Blog Action Day
I suppose I should have held the "Solving the Climate Crisis" post for today. Blog Action Day is a world-wide project to get as many blogs as possible to post today, October 15, about the environment. At last count, over 15,000 sites registered to participate -- and that doesn't include the blogs that post about the environment every day anyway.
Blog Action Day is an interesting concept: make the environment a topic of conversation by making it essentially unavoidable for people who read blogs. If it's successful -- and in this kind of effort, success is measured not in practical results, but in levels of participation -- I'd expect to see this become a regular type of event, across a variety of issues.

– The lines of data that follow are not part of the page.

(** * The distributions and the counters *)

(** The interval of the uniform distribution has the mean and, with a square
    root, the variance it was made for: [(b - a)^2 = 12 sigma2]. *)
Lemma uniform_paramaters_mean (sqrt : Qc → res Qc) mu sigma2 r :
  sqrt (f_of_Z 12 * sigma2)%Qc = Ok r → (r * r = f_of_Z 12 * sigma2)%Qc →
  ∃ a b, uniform_paramaters sqrt mu sigma2 = Ok (a, b) ∧ (a + b = f_of_Z 2 * mu)%Qc ∧
    ((b - a) * (b - a) = f_of_Z 12 * sigma2)%Qc.
Proof.
  intros Hr Hsq. unfold uniform_paramaters. change (fmul (f_of_Z 12) sigma2) with (f_of_Z 12 * sigma2)%Qc. rewrite Hr.
  cbn [mbind res_bind]. change (fdiv ?x (f_of_Z 2)) with (Ok (x / f_of_Z 2)%Qc). cbn [mbind res_bind].
  eexists _, _. split; [reflexivity|]. change (@fadd Qc exact) with Qcplus. change (@fmul Qc exact) with Qcmult.
  change (@fsub Qc exact) with Qcminus. split; [ring|]. rewrite <-Hsq.
  assert (f_of_Z 2 = 1 + 1)%Qc as -> by (by apply Qc_is_canon). field. by intros [=].
Qed.

(** The receiver counts the datagrams of every source. *)
Lemma receive_counts datagrams src :
  Dict.get_default 0%Z (receive datagrams) src = Z.of_nat (length (filter (λ d, d = src) datagrams)).
Proof.
  unfold receive. induction datagrams as [|d l IH] using rev_ind; [done|].
  rewrite foldl_app, filter_app, length_app. cbn [foldl].
  unfold inc_pkt_counts at 1. rewrite Dict.get_default_set.
  rewrite filter_cons, filter_nil. case_decide as Hd.
  - rewrite Hd, IH. simpl. lia.
  - rewrite IH. simpl. lia.
Qed.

From a foresight perspective, it's been interesting to watch the evolution of the blog format, and the kinds of roles it has come to dominate. Blogs are attention engines, if you will, serving as filters to promote or diminish a panoply of ideas. If a story, a concept, a meme catches hold, it can spread across thousands upon thousands of weblogs in a matter of a few tens of minutes, and even if the perspectives on the given idea vary dramatically, the important point is that this particular story -- Al Gore winning the Nobel, for example -- is suddenly impossible to avoid. Since blogs function to feed conversations, online and off, there's a good chance that what's buzzing in the blogosphere reflects what's important, for that moment, in connected offline communities. There's obviously a long tail aspect to this; certain ideas may be buzzing in the blogs covering a diversity of subjects, and some may be dominant only within particular sub-categories.
I find the rise of meta-blog events, like Blog Action Day, to be particularly fascinating. These are attempts to manipulate the attention engine, and in doing so, alter the broader, connected conversation. My suspicion is that the impact of this particular Blog Action Day will be hard to see, lost in the glare of the continued discussion of Al Gore's Nobel Peace Prize win -- that is to say, getting people to talk about the environment is not that hard when people are already talking about the environment. That said, a Blog Action Day that tried to raise an unrelated issue -- the monks in Burma, for example -- would almost certainly fail to change the steamrolling conversation already underway. Blog Action Days, and similar memetic engineering efforts, are likely to be most effective when there isn't currently a dominant story being discussed.
We're still in the early days of figuring out how to use this Web thing for good.